Los judíos que escuchaban a Jesús
se escandalizaron y disputaban entre sí: ¿Cómo puede éste darnos a comer su
carne? (Jn 6,52). Dios siempre ha sido escandaloso para los hombres porque es
tan creativo que hace cosas que ni se nos ocurre pensarlas. Esa es la
Eucaristía. Algo tan sencillo como es comulgar y algo tan misterioso que es
comernos a Dios entero. Algo tan misterioso que Dios en su loco amor por
nosotros se hace vida en nuestra vida. Por eso, no cabe duda que, la Eucaristía
es uno de los mayores milagros del amor de Dios. Por tanto, debiera ser también
una de las experiencias más maravillosas de los hombres. Sin embargo, uno
siente cierta sensación de insatisfacción. ¿No la habremos devaluado demasiado?
Y no porque no comulguemos, sino porque es posible que no le demos el verdadero
sentido a la Comunión que es comunión con el mismo Hijo que nació de las
entrañas de María la virgen y con el mismo Jesús crucificado y resucitado. Es
comunión con el pan glorificado.
Dios buscó el camino fácil y lo
más sencillo posible para nuestro encuentro. Y a nosotros pareciera que lo
fácil no nos va, como que preferimos lo complicado y difícil. Una de las
maneras de deformar la Eucaristía es no vivir lo que en realidad significa. En
la segunda lectura, Pablo nos dice: “El pan es uno, y así nosotros, aunque
somos muchos, formamos un solo cuerpo, porque comemos todos del mismo pan.”
Somos muchos y somos diferentes. Somos muchos y pensamos distinto. Sin embargo,
todos juntos formamos un solo cuerpo, una sola comunidad, una sola Iglesia, una
sola familia. ¿Por qué? Sencillamente porque “todos comemos del mismo pan”. Por
tanto, comulgar significa unidad, sentirnos un mismo cuerpo, una misma familia.

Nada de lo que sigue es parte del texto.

Definition URL_String (u : URL) : string :=
  let scheme := if String.eqb (u_Scheme u) "" then "" else u_Scheme u ++ ":" in
  let body :=
    if negb (String.eqb (u_Opaque u) "") then u_Opaque u
    else
      let hasUser := match u_User u with Some _ => true | None => false end in
      let authority :=
        if negb (String.eqb (u_Scheme u) "") || negb (String.eqb (u_Host u) "") || hasUser then
          if u_OmitHost u && String.eqb (u_Host u) "" && negb hasUser then ""
          else (if negb (String.eqb (u_Host u) "") || negb (String.eqb (u_Path u) "") || hasUser then "//" else "")
               ++ (match u_User u with Some ui => userinfoString ui ++ "@" | None => "" end)
               ++ (if String.eqb (u_Host u) "" then "" else escapeHost (u_Host u))
        else "" in
      let path := EscapedPath u in
      let slash := if negb (String.eqb path "") && negb (HasPrefix path "/") && negb (String.eqb (u_Host u) "") then "/" else "" in
      let dot := if String.eqb scheme "" && String.eqb authority "" && String.eqb slash "" && ContainsByte (Cut path "/").1.1 ":" then "./" else "" in
      authority ++ slash ++ dot ++ path in
  scheme ++ body
  ++ (if u_ForceQuery u || negb (String.eqb (u_RawQuery u) "") then "?" ++ u_RawQuery u else "")
  ++ (if String.eqb (u_Fragment u) "" then "" else "#" ++ EscapedFragment u).

Definition Redacted (u : URL) : string :=
  match u_User u with
  | Some (name, Some _) =>
    URL_String (mkURL (u_Scheme u) (u_Opaque u) (Some (name, Some "xxxxx")) (u_Host u) (u_Path u) (u_RawPath u) (u_OmitHost u)
                  (u_ForceQuery u) (u_RawQuery u) (u_Fragment u) (u_RawFragment u))
  | _ => URL_String u
  end.

Definition URL_Query (u : URL) : Values := ParseQuery (u_RawQuery u).
End Parse.

(** ** Lemmas: URLs with a password *)

Lemma Cut_app a b sep : ContainsByte a sep = false ->
  Cut (a ++ b) sep = (a ++ (Cut b sep).1.1, (Cut b sep).1.2, (Cut b sep).2).
Proof.
  induction a as [|c a IH]; simpl; [by destruct (Cut b sep) as [[]]|]. intros [-> Ha]%orb_false_iff. by rewrite IH.
Qed.
Lemma CountByte_app a b c : CountByte (a ++ b) c = (CountByte a c + CountByte b c)%nat.
Proof. induction a as [|d a IH]; simpl; [done|]. rewrite IH. lia. Qed.
Lemma CountByte_absent a c : ContainsByte a c = false -> CountByte a c = 0%nat.
Proof. induction a as [|d a IH]; simpl; [done|]. intros [-> Ha]%orb_false_iff. by rewrite IH. Qed.
Lemma HasSuffixByte_absent a c : ContainsByte a c = false -> HasSuffixByte a c = false.
Proof. induction a as [|d a IH]; simpl; [done|]. intros [Hd Ha]%orb_false_iff. destruct a; [done|]. by apply IH. Qed.
Lemma HasSuffixByte_app a b c : ContainsByte a c = false -> HasSuffixByte (a ++ b) c = HasSuffixByte b c.
Proof.
  induction a as [|d a IH]; simpl; [done|]. intros [Hd Ha]%orb_false_iff. destruct (a ++ b) eqn:E.
  - destruct a; [|done]. simpl in E. by subst.
  - by apply IH.
Qed.
Lemma splitQuery_app a b : ContainsByte a "?" = false ->
  splitQuery (a ++ b) = ((splitQuery b).1.1, a ++ (splitQuery b).1.2, (splitQuery b).2).
Proof.
  intros Ha. unfold splitQuery. rewrite HasSuffixByte_app, CountByte_app, (CountByte_absent a), (Cut_app a b) by done.
  by destruct (_ && _).
Qed.
Lemma CutLast_found a b c : ContainsByte b c = false -> CutLast (a ++ String c b) c = Some (a, b).
Proof.
  intros Hb. unfold CutLast.
  assert (Hl : LastFrom (a ++ String c b) c = Some (String c b)).
  { induction a as [|d a IH]; simpl; [|by rewrite IH]. rewrite LastFrom_absent by done. by rewrite Ascii.eqb_refl. }
  rewrite Hl. do 2 f_equal. rewrite sapp_length. replace (_ - _)%nat with (String.length a) by lia. apply stake_app_len.
Qed.

(** What may be written between the slashes and the at sign. *)
Definition plainUserinfo (s : string) : bool := string_forallb (fun c => userinfoByte c && negb (Ascii.eqb c "@")) s.
Lemma plainUserinfo_absent s c : plainUserinfo s = true -> (userinfoByte c && negb (Ascii.eqb c "@")) = false -> ContainsByte s c = false.
Proof. intros Hs Hc. revert Hs. by apply string_forallb_no_byte. Qed.
Lemma plainUserinfo_noCTL s : plainUserinfo s = true -> noCTL s = true.
Proof.
  apply string_forallb_impl. intros [[] [] [] [] [] [] [] []]; by vm_compute.
Qed.

Definition passwordURL (scheme user pw rest : string) : string := scheme ++ "://" ++ user ++ ":" ++ pw ++ "@" ++ rest.
(** The host part of what follows the at sign. *)
Definition hostOf (rest : string) : string := (Cut (splitQuery (Cut rest "#").1.1).1.2 "/").1.1.
Definition setPassword (u : URL) (pw : string) : URL :=
  mkURL (u_Scheme u) (u_Opaque u) (match u_User u with Some (n, _) => Some (n, Some pw) | None => None end) (u_Host u) (u_Path u)
    (u_RawPath u) (u_OmitHost u) (u_ForceQuery u) (u_RawQuery u) (u_Fragment u) (u_RawFragment u).

Section PasswordURL.
Context `{UnicodeTables} `{UrlHost}.

Definition goodScheme (scheme : string) : Prop :=
  ToLower scheme = scheme /\ scheme <> "" /\ noCTL scheme = true /\ ContainsByte scheme "#" = false /\
  forall t, getScheme (scheme ++ String ":" t) = Some (scheme, t).

Lemma parseUserinfo_password user pw : plainUserinfo user = true -> ContainsByte user ":" = false -> plainUserinfo pw = true ->
  parseUserinfo (user ++ ":" ++ pw) = u ← unescape user; p ← unescape pw; Some (u, Some p).
Proof.
  intros Hu Hc Hp. unfold parseUserinfo.
  assert (E : string_forallb userinfoByte (user ++ ":" ++ pw) = true).
  { rewrite !string_forallb_app, !andb_true_iff. split; [|split; [done|]]; eapply string_forallb_impl; try eassumption;
      intros c Hx; by apply andb_true_iff in Hx as [? _]. }
  rewrite E. change (":" ++ pw) with (String ":" pw). rewrite ContainsByte_app. cbn [ContainsByte].
  rewrite Ascii.eqb_refl, orb_true_r, Cut_found by done. done.
Qed.

(** Parsing, with the parts that do not depend on the password computed first. *)
Lemma Parse_passwordURL scheme user pw rest :
  goodScheme scheme -> plainUserinfo user = true -> ContainsByte user ":" = false -> plainUserinfo pw = true ->
  ContainsByte (hostOf rest) "@" = false ->
  Parse (passwordURL scheme user pw rest) =
    let '(raw, frag, _) := Cut rest "#" in
    let '(force, r, query) := splitQuery raw in
    let '(h, p, found) := Cut r "/" in
    u ← (if negb (noCTL raw) then None
         else
           '(user, host) ← (host ← parseHost scheme h; u ← (u ← unescape user; p ← unescape pw; Some (u, Some p)); Some (Some u, host));
           '(path, rawPath) ← setPath (if found then String "/" p else "");
           Some (mkURL scheme "" user host path rawPath false force query "" ""));
    if String.eqb frag "" then Some u
    else
      fragment ← unescape frag;
      Some (mkURL (u_Scheme u) (u_Opaque u) (u_User u) (u_Host u) (u_Path u) (u_RawPath u) (u_OmitHost u)
            (u_ForceQuery u) (u_RawQuery u) fragment (if String.eqb frag (escape encodeFragment fragment) then "" else frag)).
Proof.
  intros (Hlow & Hne & Hctl & Hhash & Hget) Hu Huc Hp Hh.
  set (front := "://" ++ user ++ ":" ++ pw ++ "@").
  assert (Hfront : forall c, ContainsByte front c = ContainsByte "://" c || ContainsByte user c || Ascii.eqb ":" c || ContainsByte pw c || Ascii.eqb "@" c).
  { intros c. unfold front. rewrite !ContainsByte_app. cbn [ContainsByte]. by rewrite !orb_false_r, !orb_assoc. }
  assert (Hraw : passwordURL scheme user pw rest = (scheme ++ front) ++ rest) by (unfold passwordURL, front; by rewrite <- !sapp_assoc).
  assert (Ha : forall c, userinfoByte c && negb (Ascii.eqb c "@") = false -> Ascii.eqb ":" c = false -> Ascii.eqb "@" c = false -> ContainsByte "://" c = false -> ContainsByte front c = false).
  { intros c H1 H2 H3 H4. by rewrite Hfront, H2, H3, H4, (plainUserinfo_absent user), (plainUserinfo_absent pw). }
  unfold Parse. rewrite Hraw, Cut_app by (by rewrite ContainsByte_app, Hhash, Ha).
  unfold hostOf in Hh. destruct (Cut rest "#") as [[raw frag] hf]. cbn [fst snd] in *.
  unfold parseNoFragment. unfold noCTL at 1. rewrite !string_forallb_app. fold (noCTL scheme) (noCTL front) (noCTL raw).
  assert (Hfc : noCTL front = true).
  { unfold front, noCTL. rewrite !string_forallb_app. fold (noCTL user) (noCTL pw). by rewrite (plainUserinfo_noCTL _ Hu), (plainUserinfo_noCTL _ Hp). }
  rewrite Hctl, Hfc. cbn [andb].
  destruct (noCTL raw) eqn:Hrc; cbn [negb]; [|by destruct (splitQuery raw) as [[? ?] ?]; destruct (Cut _ _) as [[? ?] ?]].
  destruct (String.eqb_spec ((scheme ++ front) ++ raw) "*") as [E|_].
  { exfalso. apply (f_equal String.length) in E. rewrite !sapp_length in E. unfold front in E. rewrite !sapp_length in E. simpl in E. lia. }
  assert (Hsplit : (scheme ++ front) ++ raw = scheme ++ String ":" ("//" ++ (user ++ ":" ++ pw ++ "@") ++ raw)) by (unfold front; by rewrite <- !sapp_assoc).
  rewrite Hsplit, Hget. cbn [mbind option_bind]. rewrite Hlow. rewrite (sapp_assoc "//").
  rewrite splitQuery_app by (change (ContainsByte front "?" = false); by apply Ha).
  destruct (splitQuery raw) as [[force r] query]. cbn [fst snd] in *.
  rewrite <- (sapp_assoc "//"). rewrite (HasPrefix_app "//"). change (HasPrefix ("//" ++ _) "/") with true. cbn [negb andb].
  destruct (String.eqb_spec scheme "") as [|_]; [done|]. cbn [negb orb]. change (sdrop 2 ("//" ++ ?x)) with x.
  rewrite Cut_app by (rewrite !ContainsByte_app; cbn [ContainsByte]; by rewrite (plainUserinfo_absent user), (plainUserinfo_absent pw)).
  destruct (Cut r "/") as [[h p] found]. cbn [fst snd] in *.
  unfold parseAuthority. replace ((user ++ ":" ++ pw ++ "@") ++ h) with ((user ++ ":" ++ pw) ++ String "@" h) by (by rewrite <- !sapp_assoc).
  rewrite CutLast_found, parseUserinfo_password by done. done.
Qed.

(** Replacing the password changes nothing else of the result. *)
Lemma Parse_setPassword scheme user pw1 pw2 d rest u :
  goodScheme scheme -> plainUserinfo user = true -> ContainsByte user ":" = false -> ContainsByte (hostOf rest) "@" = false ->
  plainUserinfo pw1 = true -> plainUserinfo pw2 = true -> unescape pw2 = Some d ->
  Parse (passwordURL scheme user pw1 rest) = Some u ->
  (exists n p, u_User u = Some (n, Some p)) /\ u_Scheme u = scheme /\ Parse (passwordURL scheme user pw2 rest) = Some (setPassword u d).
Proof.
  intros Hg Hu Huc Hh Hp1 Hp2 Hd. rewrite !Parse_passwordURL by done.
  destruct (Cut rest "#") as [[raw frag] hf], (splitQuery raw) as [[force r] query], (Cut r "/") as [[h p] found].
  destruct (noCTL raw); [|done]. cbn [negb]. destruct (parseHost scheme h) as [host|]; [|done]. cbn [mbind option_bind].
  destruct (unescape user) as [un|]; [|done]. cbn [mbind option_bind]. rewrite Hd. destruct (unescape pw1) as [d1|]; [|done]. cbn [mbind option_bind].
  destruct (setPath _) as [[path rawPath]|]; [|done]. cbn [mbind option_bind].
  destruct (String.eqb frag ""); [intros [= <-]; cbn; by eauto|].
  destruct (unescape frag) as [fr|]; [|done]. cbn [mbind option_bind]. intros [= <-]. cbn. by eauto.
Qed.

De modo que no podemos comulgar “del mismo pan” y salir luego de la Iglesia tan
divididos como entramos.
No olvidemos que la Eucaristía es
mucho más que un acto piadoso individualista, es el Sacramento de la Iglesia.

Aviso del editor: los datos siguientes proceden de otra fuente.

(* ===== verification/PortalApi.v ===== *)
(** * The portal API ([pkg/httpsrv/portal_api.go])

    The handlers under [/api/v1/portal] and [/api/v1/admin]: identity, sanitized configuration,
    endpoint catalogue, audit queries, dashboard and key administration.  They act on the server's
    state through the audit logger (class [Logger], payloads through [PortalStore]) and on the key
    table through the store of [ApiKeys].  [uuid.Parse] and the texts of decoding errors are
    parameters.  The process runs in the zone UTC. *)
From S2P Require Import Prelude GoStrings GoNum GoTime GoUrl Json JsonParse Http ServeMux Registry AuditEvent.
From S2P Require Import MemoryLog Inbound FailureEndpoints Middleware Config Session Server BrowserAuth Sql ApiKeys GoUrlParse.

(** ** Parameters *)

(** [github.com/google/uuid]: the canonical form of a valid UUID. *)
Class UUID := {
  uuid_Parse : string -> option string;
  uuid_canonical s id : uuid_Parse s = Some id -> uuid_Parse id = Some id
}.

(** The messages of [json.Decoder.Decode], [time.Parse] and [url.Parse] for a text they refuse. *)
Class ErrorTexts := {
  decodeErrorText : string -> string; timeErrorText : string -> string; urlErrorText : string -> string }.

(** How a slice without elements prints: [null] when it is nil, by the name of its field. *)
Class SliceJSON := { emptySlice : string -> json }.

(** What the portal reaches besides the log: the payloads when the logger keeps them, and the
    tables of the key store with the round trips to its server. *)
Class PortalStore (L : Type) := {
  ps_payloads : option (PayloadLogger L);
  ps_tables : L -> database;
  ps_setTables : database -> L -> L;
  ps_create : Env -> CreateEnv;
  ps_fate : Env -> fate;
  ps_now : Env -> Time
}.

Es el Sacramento del amor de Dios que nos ama a todos. Es el Sacramento de la
unidad, donde por encima de nuestras diferencias, todos nos sentimos miembros
de un mismo cuerpo que es Jesús, que es la Iglesia. Por eso San Pablo nos habla
desde su experiencia. Las primeras divisiones en la Iglesia nacieron de la
celebración de la Eucaristía. Todos participaban en la misma celebración, pero
mientras unos comían bien, los otros pasaban hambre. Pablo les dice
enérgicamente: “Esto no es celebrar la Cena del Señor”. No se puede comulgar a
Cristo si a la vez no comulgo con mi hermano. No se puede recibir el pan de la
unidad, si vivimos divididos. Por eso decimos que “la Iglesia hace la
Eucaristía y la Eucaristía hace a la Iglesia”. “Aunque somos muchos, formamos un
solo cuerpo, porque todos comemos del mismo pan.” El fruto de nuestras
Eucaristías tendría que ser “la espiritualidad de unidad y de la comunión
fraterna”.
Por lo que significa esta unión
con Dios en la sagrada comunión, hay requisitos que cumplir, por eso cualquiera
no comulga sino el que está en gracia de Dios. Así es como lo describe San
Pablo: “Lo que yo recibí del Señor, y a mi vez les he transmitido, es lo
siguiente: El Señor Jesús, la noche en que fue entregado, tomó el pan, dio
gracias, lo partió y dijo: "Esto es mi Cuerpo, que se entrega por ustedes.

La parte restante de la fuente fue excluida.